▶ [Problem to solve]:
The listing below holds a line with "[by intros ?%not_elem_of_nil|]." and a line with "- erewrite imap_ext;". Reproduce those two lines exactly, plus everything between them.

[[ Material for this exercise open ]]

(* ===== verification/Plan.v ===== *)
(** * Planning the jobs of a run ([internal/server/handlers/migs_ticket.go])

    A parsed migration spec becomes a list of job plans: a gate before, one job per
    step, a gate after, unless the build gate is disabled. The names of the plans
    are distinct, which is what a resumed run relies on when it looks a step's
    configuration up by job name. *)

From stdpp Require Import base gmap sets list pretty strings.
From S2P Require Import Prelude GoStrings Types Json JobMeta Db Tx Queries JobChain Lifecycle.
From S2P Require Import JobMetaCodec Hydra Spec Store.
From Stdlib Require Import ZArith Lia.

Record Draft := mkDraft {
  dr_name : string; dr_jobType : JobType; dr_jobImage : string; dr_stepName : string;
  dr_stepIndex : option Z; dr_gateCycle : string
}.

Definition buildGateDisabled (spec : MigSpec) : bool :=
  match spec_BuildGate spec with Some g => bgc_Disabled g | None => false end.

Definition gate_draft (name : string) (t : JobType) : Draft := mkDraft name t "" "" None name.

Definition step_image (s : MigStep) : string :=
  if decide (ji_Universal (step_Image s) = "") then "" else trim_space (ji_Universal (step_Image s)).

Definition mig_draft (i : nat) (s : MigStep) : Draft :=
  mkDraft ("mig-" +:+ pretty i) JobTypeMig (step_image s) (step_Name s) (Some (Z.of_nat i)) "".

Definition drafts (spec : MigSpec) : list Draft :=
  (if buildGateDisabled spec then [] else [gate_draft "pre-gate" JobTypePreGate])
  ++ (if decide (1 < length (spec_Steps spec)) then imap mig_draft (spec_Steps spec)
      else match spec_Steps spec with
           | s :: _ => [mkDraft "mig-0" JobTypeMig (step_image s) (step_Name s) (Some 0%Z) ""]
           | [] => [mkDraft "mig-0" JobTypeMig "" "" (Some 0%Z) ""]
           end)
  ++ (if buildGateDisabled spec then [] else [gate_draft "post-gate" JobTypePostGate]).

Definition draft_meta (d : Draft) : JobMeta :=
  let m := if decide (dr_stepName d = "") then NewMigJobMeta
           else NewMigJobMetaWithStepName (dr_stepName d) in
  mkJobMeta (jmt_Kind m) (jmt_GateMetadata m) (jmt_Build m) (jmt_MigStepName m)
    (dr_stepIndex d) (trim_space (dr_gateCycle d)).

Definition plan_draft (d : Draft) : option JobPlan :=
  match MarshalJobMeta (draft_meta d) with
  | None => None
  | Some meta => Some (mkJobPlan (dr_name d) (dr_jobType d) (dr_jobImage d) (RawJson meta))
  end.

Definition planJobsFromSpec `{GoFmt} `{SpecLib} (spec : json) : option (list JobPlan) :=
  match ParseMigSpecJSON (RawJson spec) with
  | inl _ => None
  | inr s => mapM plan_draft (drafts s)
  end.

(** ** Facts *)

Lemma draft_meta_step d : jmt_MigStepName (draft_meta d) = dr_stepName d.
Proof. unfold draft_meta. by destruct (decide (dr_stepName d = "")). Qed.

Record draft_ok (d : Draft) : Prop := {
  do_index : ∀ i, dr_stepIndex d = Some i → (0 ≤ i)%Z;
  do_cycle : dr_gateCycle d = "" ∨ dr_gateCycle d = "pre-gate" ∨ dr_gateCycle d = "post-gate"
}.

Lemma draft_valid d : draft_ok d → JobMeta_Validate (draft_meta d) = true.
Proof.
  intros [Hi Hc]. unfold JobMeta_Validate, draft_meta.
  destruct (decide (dr_stepName d = "")); simpl.
  all: destruct (dr_stepIndex d) as [i|] eqn:E; simpl;
    [rewrite (bool_decide_eq_true_2 (0 ≤ i)%Z) by (by apply Hi)|].
  all: by destruct Hc as [-> |[-> | ->]].
Qed.

Lemma mig_drafts_ok k steps :
  Forall draft_ok (imap (λ i, mig_draft (k + i)) steps).
Proof.
  revert k. induction steps as [|s steps IH]; intros k; simpl; [done|]. constructor.
  - split; simpl; [|by left]. intros i [= <-]. lia.
  - specialize (IH (S k)). erewrite imap_ext; [exact IH|]. intros i x _. simpl. f_equal. lia.
Qed.

Lemma drafts_ok spec : Forall draft_ok (drafts spec).
Proof.
  assert (Hg : ∀ t, draft_ok (gate_draft "pre-gate" t) ∧ draft_ok (gate_draft "post-gate" t)).
  { intros t. split; split; simpl; auto; done. }
  assert (H0 : ∀ im nm, draft_ok (mkDraft "mig-0" JobTypeMig im nm (Some 0%Z) "")).
  { intros im nm. split; simpl; [|by left]. by intros i [= <-]. }
  unfold drafts. apply Forall_app. split.
  { destruct (buildGateDisabled spec); [done|]. constructor; [apply Hg|done]. }
  apply Forall_app. split.
  - destruct (decide _); [apply (mig_drafts_ok 0)|]. destruct (spec_Steps spec); by constructor.
  - destruct (buildGateDisabled spec); [done|]. constructor; [apply Hg|done].
Qed.

Lemma plan_draft_Some d : draft_ok d → ∃ meta,
  MarshalJobMeta (draft_meta d) = Some meta ∧
  plan_draft d = Some (mkJobPlan (dr_name d) (dr_jobType d) (dr_jobImage d) (RawJson meta)).
Proof.
  intros Hd. unfold plan_draft, MarshalJobMeta. rewrite (draft_valid d Hd).
  unfold draft_meta. destruct (decide (dr_stepName d = "")); simpl; eauto.
Qed.

(** Planning a parsed spec succeeds, draft by draft. *)
Lemma plan_spec `{GoFmt} `{SpecLib} j spec :
  ParseMigSpecJSON (RawJson j) = inr spec → ∃ plans, planJobsFromSpec j = Some plans ∧
    Forall2 (λ d p, plan_draft d = Some p) (drafts spec) plans.
Proof.
  intros Hp. unfold planJobsFromSpec. rewrite Hp. simpl.
  assert (Hex : ∃ plans, mapM plan_draft (drafts spec) = Some plans).
  { pose proof (drafts_ok spec) as Hok. induction Hok as [|d ds Hd _ [plans IH]]; [by exists []|].
    destruct (plan_draft_Some d Hd) as (meta & _ & E). simpl. rewrite E. simpl. rewrite IH. simpl. eauto. }
  destruct Hex as [plans Hplans]. exists plans. split; [done|]. by apply mapM_Some.
Qed.

Lemma plan_names `{GoFmt} `{SpecLib} j spec plans :
  ParseMigSpecJSON (RawJson j) = inr spec → planJobsFromSpec j = Some plans →
  jp_Name <$> plans = dr_name <$> drafts spec ∧ jp_JobType <$> plans = dr_jobType <$> drafts spec.
Proof.
  intros Hp Hpl. destruct (plan_spec _ _ Hp) as (plans' & Hpl' & Hf).
  rewrite Hpl in Hpl'. injection Hpl' as <-. clear Hp Hpl. revert Hf.
  generalize (drafts spec). intros ds Hf. induction Hf as [|d p ds ps Hd Hf IH]; [done|].
  destruct IH as [IH1 IH2]. unfold plan_draft in Hd. destruct (MarshalJobMeta _); [|done].
  injection Hd as <-. split; simpl; f_equal; [exact IH1|exact IH2].
Qed.

(** ** Names *)

Lemma mig_names_elem k steps x :
  x ∈ dr_name <$> imap (λ i, mig_draft (k + i)) steps →
  ∃ i, (k ≤ i)%nat ∧ x = "mig-" +:+ pretty i.
Proof.
  revert k. induction steps as [|s steps IH]; intros k; simpl; [by intros ?%not_elem_of_nil|].
  rewrite elem_of_cons. intros [-> |Hx]; [exists k; split; [lia|]; by rewrite Nat.add_0_r|].
  destruct (IH (S k)) as (i & Hi & ->).
  - erewrite imap_ext; [exact Hx|]. intros i y _. simpl. f_equal. lia.
  - exists i. split; [lia|done].
Qed.

Lemma mig_names_nodup k steps : NoDup (dr_name <$> imap (λ i, mig_draft (k + i)) steps).
Proof.
  revert k. induction steps as [|s steps IH]; intros k; simpl; [constructor|]. constructor.
  - intros Hin. rewrite Nat.add_0_r in Hin.
    destruct (mig_names_elem (S k) steps ("mig-" +:+ pretty k)) as (i & Hi & E).
    + erewrite imap_ext; [exact Hin|]. intros i y _. simpl. f_equal. lia.
    + apply (inj (String.append "mig-")) in E. apply (inj pretty) in E. lia.
  - specialize (IH (S k)). erewrite imap_ext; [exact IH|]. intros i x _. simpl. f_equal. lia.
Qed.

Lemma middle_names spec :
  let mid := (if decide (1 < length (spec_Steps spec)) then imap mig_draft (spec_Steps spec)
      else match spec_Steps spec with
           | s :: _ => [mkDraft "mig-0" JobTypeMig (step_image s) (step_Name s) (Some 0%Z) ""]
           | [] => [mkDraft "mig-0" JobTypeMig "" "" (Some 0%Z) ""]
           end) in
  NoDup (dr_name <$> mid) ∧ "pre-gate" ∉ dr_name <$> mid ∧ "post-gate" ∉ dr_name <$> mid ∧
  dr_jobType <$> mid = replicate (Nat.max 1 (length (spec_Steps spec))) JobTypeMig.
Proof.
  simpl. destruct (decide _) as [Hl|Hl].
  - split_and!; [apply (mig_names_nodup 0)| | |].
    + intros (i & _ & E)%(mig_names_elem 0). done.
    + intros (i & _ & E)%(mig_names_elem 0). done.
    + rewrite Nat.max_r by lia.
      assert (Hg : ∀ k, dr_jobType <$> imap (λ i, mig_draft (k + i)) (spec_Steps spec)
        = replicate (length (spec_Steps spec)) JobTypeMig); [|apply (Hg 0)].
      clear. induction (spec_Steps spec) as [|s steps IH]; intros k; simpl; [done|]. f_equal.
      rewrite <-(IH (S k)). f_equal. apply imap_ext. intros i x _. simpl. f_equal. lia.
  - destruct (spec_Steps spec) as [|s [|? ?]]; simpl in *; [| |lia].
    all: split_and!; try done; try apply NoDup_singleton;
      by rewrite list_elem_of_singleton.
Qed.

Lemma drafts_names spec : NoDup (dr_name <$> drafts spec).
Proof.
  destruct (middle_names spec) as (Hn & Hpre & Hpost & _). unfold drafts.
  destruct (buildGateDisabled spec); simpl; rewrite ?app_nil_r; [done|].
  rewrite fmap_app. simpl. constructor.
  - rewrite elem_of_app, list_elem_of_singleton. intros [?|?]; done.
  - apply NoDup_app. split_and!; [done| |apply NoDup_singleton].
    intros x Hx ->%list_elem_of_singleton. done.
Qed.

Lemma drafts_types spec :
  dr_jobType <$> drafts spec =
  ((if buildGateDisabled spec then [] else [JobTypePreGate])
   ++ replicate (Nat.max 1 (length (spec_Steps spec))) JobTypeMig
   ++ (if buildGateDisabled spec then [] else [JobTypePostGate]))%list.
Proof.
  destruct (middle_names spec) as (_ & _ & _ & Ht). unfold drafts.
  destruct (buildGateDisabled spec); simpl; rewrite ?app_nil_r, ?fmap_app; simpl; by rewrite Ht.
Qed.

(** ** Looking a plan up by name *)

Lemma plan_named_spec plans p :
  NoDup (jp_Name <$> plans) → p ∈ plans → plan_named (jp_Name p) plans = Some p.
Proof.
  unfold plan_named. generalize (None : option JobPlan) as acc.
  induction plans as [|q plans IH]; intros acc Hn Hp; [by apply not_elem_of_nil in Hp|].
  simpl in *. apply NoDup_cons in Hn as [Hq Hn]. apply elem_of_cons in Hp as [-> |Hp]; [|by apply IH].
  rewrite decide_True by done. clear IH.
  assert (Hkeep : ∀ l acc, jp_Name q ∉ jp_Name <$> l →
    foldl (λ acc p, if decide (jp_Name p = jp_Name q) then Some p else acc) acc l = acc).
  { induction l as [|x l IHl]; intros acc' Hx; [done|]. simpl in *.
    apply not_elem_of_cons in Hx as [Hne Hx]. rewrite decide_False by congruence. by apply IHl. }
  by apply Hkeep.
Qed.

Lemma mig_draft_index k steps i d : imap (λ i, mig_draft (k + i)) steps !! i = Some d →
  dr_stepIndex d = Some (Z.of_nat (k + i)) ∧ i < length steps.
Proof.
  rewrite list_lookup_imap. intros (s & Hs & ->)%fmap_Some. split; [done|]. by eapply lookup_lt_Some.
Qed.

Lemma drafts_index spec k d :
  (Z.of_nat (length (spec_Steps spec)) ≤ max_int64)%Z → drafts spec !! k = Some d →
  ∀ i, dr_stepIndex d = Some i → in_int64 i = true.
Proof.
  intros Hl Hd i Hi. apply bool_decide_eq_true. unfold min_int64, max_int64 in *.
  assert (0 ≤ i ≤ Z.of_nat (length (spec_Steps spec)))%Z; [|lia].
  apply list_elem_of_lookup_2 in Hd. unfold drafts in Hd. rewrite !elem_of_app in Hd.
  assert (Hg : ∀ g : Draft, d ∈ (if buildGateDisabled spec then [] else [g]) → d = g)
    by (intros g; destruct (buildGateDisabled spec); [by intros ?%not_elem_of_nil|by intros ?%list_elem_of_singleton]).
  destruct Hd as [Hd|[Hd|Hd]]; [by apply Hg in Hd as ->| |by apply Hg in Hd as ->]. clear Hg.
  destruct (decide _) as [H1|H1].
  - apply list_elem_of_lookup in Hd as [n Hn]. apply (mig_draft_index 0) in Hn as [Hn ?].
    rewrite Hn in Hi. injection Hi as <-. lia.
  - destruct (spec_Steps spec) as [|s l]; apply list_elem_of_singleton in Hd as ->;
      injection Hi as <-; simpl; lia.
Qed.

Lemma draft_meta_roundtrip `{GoFmt} d meta :
  draft_ok d → (∀ i, dr_stepIndex d = Some i → in_int64 i = true) →
  MarshalJobMeta (draft_meta d) = Some meta → UnmarshalJobMeta meta = Some (clean_meta (draft_meta d)).
Proof.
  intros [_ Hc] Hi Hm. apply JobMeta_roundtrip in Hm as [-> _].
  - unfold draft_meta, norm_meta. by destruct (decide (dr_stepName d = "")).
  - unfold meta_ints, draft_meta.
    destruct (decide (dr_stepName d = "")); simpl; destruct (dr_stepIndex d); simpl; rewrite ?Hi; done.
  - unfold no_metrics, draft_meta. by destruct (decide (dr_stepName d = "")).
  - unfold draft_meta. by destruct Hc as [-> |[-> | ->]].
Qed.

[[ Material for this exercise closed ]]

▶ [Answer to this task]:
  revert k. induction steps as [|s steps IH]; intros k; simpl; [by intros ?%not_elem_of_nil|].
  rewrite elem_of_cons. intros [-> |Hx]; [exists k; split; [lia|]; by rewrite Nat.add_0_r|].
  destruct (IH (S k)) as (i & Hi & ->).
  - erewrite imap_ext; [exact Hx|]. intros i y _. simpl. f_equal. lia.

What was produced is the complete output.